Por eso, el diagnóstico no se hace en la mente, sino en el corazón. El cuerpo de Cristo se reconoce por la vida que fluye, por la disciplina que transforma, por la comunión que sostiene.

El remedio no es expulsar indiscriminadamente, sino confrontar con la verdad. Efesios 4:15 nos recuerda: “Sino que siguiendo la verdad en amor, crezcamos en todo en aquel que es la cabeza, esto es, Cristo.”

La medicina es la verdad dicha en amor. El infiltrado se desenmascara cuando la verdad lo incomoda. El cuerpo se fortalece cuando la verdad lo edifica.

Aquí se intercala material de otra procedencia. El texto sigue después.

(** ** Cloning and the registry of children *)

Definition alloc_Logger (lg : Logger) : M loc := λ w,
  let l := fresh (dom (loggers w)) in
  Ok l (set_loggers <[l := lg]> w).

Definition alloc_loggerMap (lm : loggerMap) : M loc := λ w,
  let m := fresh (dom (loggerMaps w)) in
  Ok m (set_loggerMaps <[m := lm]> w).

(** [func newLoggerMap() *loggerMap] *)
Definition newLoggerMap : M loc :=
  alloc_loggerMap {| loggerMap_mu := {| readers := 0; writer := false |};
                     Items := ∅ |}.

(** [func (l *Logger) Clone() *Logger].  [sync.Mutex{}] is a free mutex,
    [sync.Once{}] has not run, and [logs], left out of the literal, is an
    empty pool. *)
Definition Clone (l : loc) : M loc :=
  lg ⇐ deref l;
  c ⇐ newLoggerMap;
  alloc_Logger {| Prefix := Prefix lg;
                  Logger_Level := Logger_Level lg;
                  TimeFormat := TimeFormat lg;
                  Printer := Printer lg;
                  handlers := handlers lg;
                  children := c;
                  mu := false;
                  once := false;
                  logs := [] |}.

Definition with_loggerMap_mu (lm : loggerMap) (rw : RWMutex) : loggerMap :=
  {| loggerMap_mu := rw; Items := Items lm |}.

(** [m.mu.RLock()]: waits while a writer holds the lock. *)
Definition RWMutex_RLock (m : loc) : M unit :=
  lm ⇐ deref_map m;
  let rw := loggerMap_mu lm in
  if writer rw then fail Blocked
  else store_map m (with_loggerMap_mu lm {| readers := S (readers rw); writer := false |}).

(** [m.mu.RUnlock()]. *)
Definition RWMutex_RUnlock (m : loc) : M unit :=
  lm ⇐ deref_map m;
  let rw := loggerMap_mu lm in
  store_map m (with_loggerMap_mu lm {| readers := pred (readers rw); writer := writer rw |}).

(** [m.mu.Lock()]: waits while a writer or a reader holds the lock. *)
Definition RWMutex_Lock (m : loc) : M unit :=
  lm ⇐ deref_map m;
  let rw := loggerMap_mu lm in
  if writer rw || negb (readers rw =? 0)%nat then fail Blocked
  else store_map m (with_loggerMap_mu lm {| readers := readers rw; writer := true |}).

(** [m.mu.Unlock()]. *)
Definition RWMutex_Unlock (m : loc) : M unit :=
  lm ⇐ deref_map m;
  let rw := loggerMap_mu lm in
  store_map m (with_loggerMap_mu lm {| readers := readers rw; writer := false |}).

(** [logger, ok := m.Items[name]] *)
Definition Items_lookup (m : loc) (name : string) : M (option loc) :=
  lm ⇐ deref_map m;
  ret (Items lm !! name).

(** [m.Items[name] = logger] *)
Definition Items_insert (m : loc) (name : string) (logger : loc) : M unit :=
  lm ⇐ deref_map m;
  store_map m {| loggerMap_mu := loggerMap_mu lm;
                 Items := <[name := logger]> (Items lm) |}.

(** [s[i]] on a string: the byte at [i], a panic out of range. *)
Definition string_index (s : string) (i : Z) : M ascii :=
  if decide (0 ≤ i < Z.of_nat (String.length s))%Z then
    match String.get (Z.to_nat i) s with
    | Some c => ret c
    | None => fail IndexOutOfRange
    end
  else fail IndexOutOfRange.

(** The prefix of a child called [name]:
    [prefix := name; if lb := name[len(prefix)-1]; lb != ' ' { prefix += ": " }]. *)
Definition child_prefix (name : string) : M string :=
  let prefix := name in
  lb ⇐ string_index name (Z.of_nat (String.length prefix) - 1);
  if decide (lb ≠ " "%char) then ret (prefix ++ ": ") else ret prefix.

(** [func (m *loggerMap) getOrAdd(name string, parent *Logger) *Logger] *)
Definition getOrAdd (m : loc) (name : string) (parent : loc) : M loc :=
  RWMutex_RLock m;;;
  r ⇐ Items_lookup m name;
  RWMutex_RUnlock m;;;
  match r with
  | Some logger => ret logger
  | None =>
      logger ⇐ Clone parent;
      prefix ⇐ child_prefix name;
      SetPrefix logger prefix;;;
      RWMutex_Lock m;;;
      Items_insert m name logger;;;
      RWMutex_Unlock m;;;
      ret logger
  end.

(** [func (l *Logger) Child(name string) *Logger] *)
Definition Child (l : loc) (name : string) : M loc :=
  lg ⇐ deref l;
  getOrAdd (children lg) name l.

(** ** Goroutines in [getOrAdd]

    The same body, cut at its statements: a goroutine is at one of them, and
    a schedule says which goroutine takes the next step.  A goroutine that
    meets a held lock stays where it is. *)

Inductive getOrAdd_pc :=
  | AtRLock
  | AtLookup
  | AtRUnlock (r : option loc)
  | AtClone
  | AtPrefix (logger : loc)
  | AtSetPrefix (logger : loc) (prefix : string)
  | AtLock (logger : loc)
  | AtInsert (logger : loc)
  | AtUnlock (logger : loc)
  | Returned (logger : loc).

Definition getOrAdd_step (m : loc) (name : string) (parent : loc)
    (pc : getOrAdd_pc) : M getOrAdd_pc :=
  match pc with
  | AtRLock => RWMutex_RLock m;;; ret AtLookup
  | AtLookup => r ⇐ Items_lookup m name; ret (AtRUnlock r)
  | AtRUnlock r =>
      RWMutex_RUnlock m;;;
      match r with
      | Some logger => ret (Returned logger)
      | None => ret AtClone
      end
  | AtClone => logger ⇐ Clone parent; ret (AtPrefix logger)
  | AtPrefix logger => prefix ⇐ child_prefix name; ret (AtSetPrefix logger prefix)
  | AtSetPrefix logger prefix => SetPrefix logger prefix;;; ret (AtLock logger)
  | AtLock logger => RWMutex_Lock m;;; ret (AtInsert logger)
  | AtInsert logger => Items_insert m name logger;;; ret (AtUnlock logger)
  | AtUnlock logger => RWMutex_Unlock m;;; ret (Returned logger)
  | Returned logger => ret (Returned logger)
  end.

(** [n] steps of one goroutine on its own. *)
Fixpoint getOrAdd_steps (n : nat) (m : loc) (name : string) (parent : loc)
    (pc : getOrAdd_pc) : M getOrAdd_pc :=
  match n with
  | 0 => ret pc
  | S n => pc' ⇐ getOrAdd_step m name parent pc; getOrAdd_steps n m name parent pc'
  end.

(** A goroutine inside [m.getOrAdd(name, parent)]. *)
Record Goroutine := {
  g_map : loc;
  g_name : string;
  g_parent : loc;
  g_at : getOrAdd_pc + Fault }.

Definition go_getOrAdd (m : loc) (name : string) (parent : loc) : Goroutine :=
  {| g_map := m; g_name := name; g_parent := parent; g_at := inl AtRLock |}.

Definition g_result (g : Goroutine) : option loc :=
  match g_at g with
  | inl (Returned logger) => Some logger
  | _ => None
  end.

(** Goroutine [i] takes one step. *)
Definition sched_step (i : nat) (cfg : list Goroutine * World) : list Goroutine * World :=
  let '(gs, w) := cfg in
  match gs !! i with
  | Some g =>
      match g_at g with
      | inl pc =>
          match getOrAdd_step (g_map g) (g_name g) (g_parent g) pc w with
          | Ok pc' w' =>
              (<[i := {| g_map := g_map g; g_name := g_name g;
                         g_parent := g_parent g; g_at := inl pc' |}]> gs, w')
          | Fail Blocked _ => (gs, w)
          | Fail f w' =>
              (<[i := {| g_map := g_map g; g_name := g_name g;
                         g_parent := g_parent g; g_at := inr f |}]> gs, w')
          end
      | inr _ => (gs, w)
      end
  | None => (gs, w)
  end.

Definition run_schedule (sched : list nat) (cfg : list Goroutine * World)
    : list Goroutine * World :=
  foldl (λ c i, sched_step i c) cfg sched.

(** ** The rest of the configuration: [Handle], [SetLevel], [New] *)

Definition set_arrays (f : gmap loc (list Handler) → gmap loc (list Handler))
    (w : World) : World :=
  {| loggers := loggers w; loggerMaps := loggerMaps w; arrays := f (arrays w);
     clock := clock w; poolChoices := poolChoices w; outside := outside w;
     trace := trace w |}.

Definition with_handlers (lg : Logger) (s : slice) : Logger :=
  {| Prefix := Prefix lg; Logger_Level := Logger_Level lg;
     TimeFormat := TimeFormat lg; mu := mu lg; Printer := Printer lg;
     handlers := s; once := once lg; logs := logs lg;
     children := children lg |}.

Definition with_Level (lg : Logger) (v : Level) : Logger :=
  {| Prefix := Prefix lg; Logger_Level := v;
     TimeFormat := TimeFormat lg; mu := mu lg; Printer := Printer lg;
     handlers := handlers lg; once := once lg; logs := logs lg;
     children := children lg |}.

(** The capacity the runtime gives the new array when [append] has to grow
    one of capacity [c]; it is at least what the elements need. *)
Context (growslice : nat → nat).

El profeta Oseas lanza una advertencia: “Efraín se mezcló con los demás pueblos; Efraín fue torta no volteada” (Oseas 7:8).

Una torta no volteada está cruda por un lado y quemada por el otro. Así son los infiltrados: aparentan madurez en un área, pero están crudos en lo esencial. El cuerpo verdadero busca equilibrio, madurez integral, cocción completa en el fuego del Espíritu.

Epílogo

Llegamos al momento más incómodo: mirarnos en el espejo de la Palabra y preguntarnos sin evasivas: ¿soy cuerpo o soy infiltrado?

No se trata de cuántos versículos sabemos, ni de cuántos ministerios hemos visitado. Se trata de si hemos conocido al Dios vivo en lo secreto, si hemos sido disciplinados por su mano, si hemos producido fruto en la comunidad, si hemos oído su voz en medio del ruido, si hemos permanecido en la comunión de la luz.

El infiltrado puede engañar a todos, menos a Cristo. Él conoce quién es suyo. El cuerpo verdadero no teme a la confrontación, porque sabe que la verdad lo purifica.

Hoy la Palabra nos desnuda:

– Si nunca hemos sentido la corrección del Padre, quizá no somos hijos.

– Si nuestras manos no han servido en necesidad, quizá no somos cuerpo.

– Si nunca hemos oído la voz del Pastor, quizá seguimos a otro.

– Si vivimos aislados, quizá no estamos en la luz que produce la comunicación de estar con genuinos hermanos.

La pregunta final es devastadora: ¿qué relato puedo dar de mi encuentro con Cristo que nadie más podría inventar?

Si no hay relato, si no hay experiencia, si no hay fruto, entonces somos infiltrados. Pero si hay lágrimas, disciplina, comunión, permanencia, entonces si lo somos.

El epílogo no es un cierre cómodo, sino una herida abierta: que cada uno se mire y se reconozca. Porque cada día, el Señor separa cuerpo de infiltrados, trigo de cizaña, hijos de bastardos, órganos de prótesis. No hay disfraces, no hay discursos, no hay máscaras. Solo quedará la verdad.

Que esta enseñanza nos deje desnudos, sin excusas, sin adornos. Que nos obligue a responder con la vida y no con palabras. Porque ser cuerpo de Cristo no es un título, es una realidad que se prueba en fuego.

Y aquí está el poder transformador, el poder del Ministerio de la Reconciliación, dónde hay tiempo para el arrepentimiento sin remordimiento, dónde aún siendo bacterias, podemos dejar que el Cuerpo nos absorba y nos cambie en una vida nueva como miembro.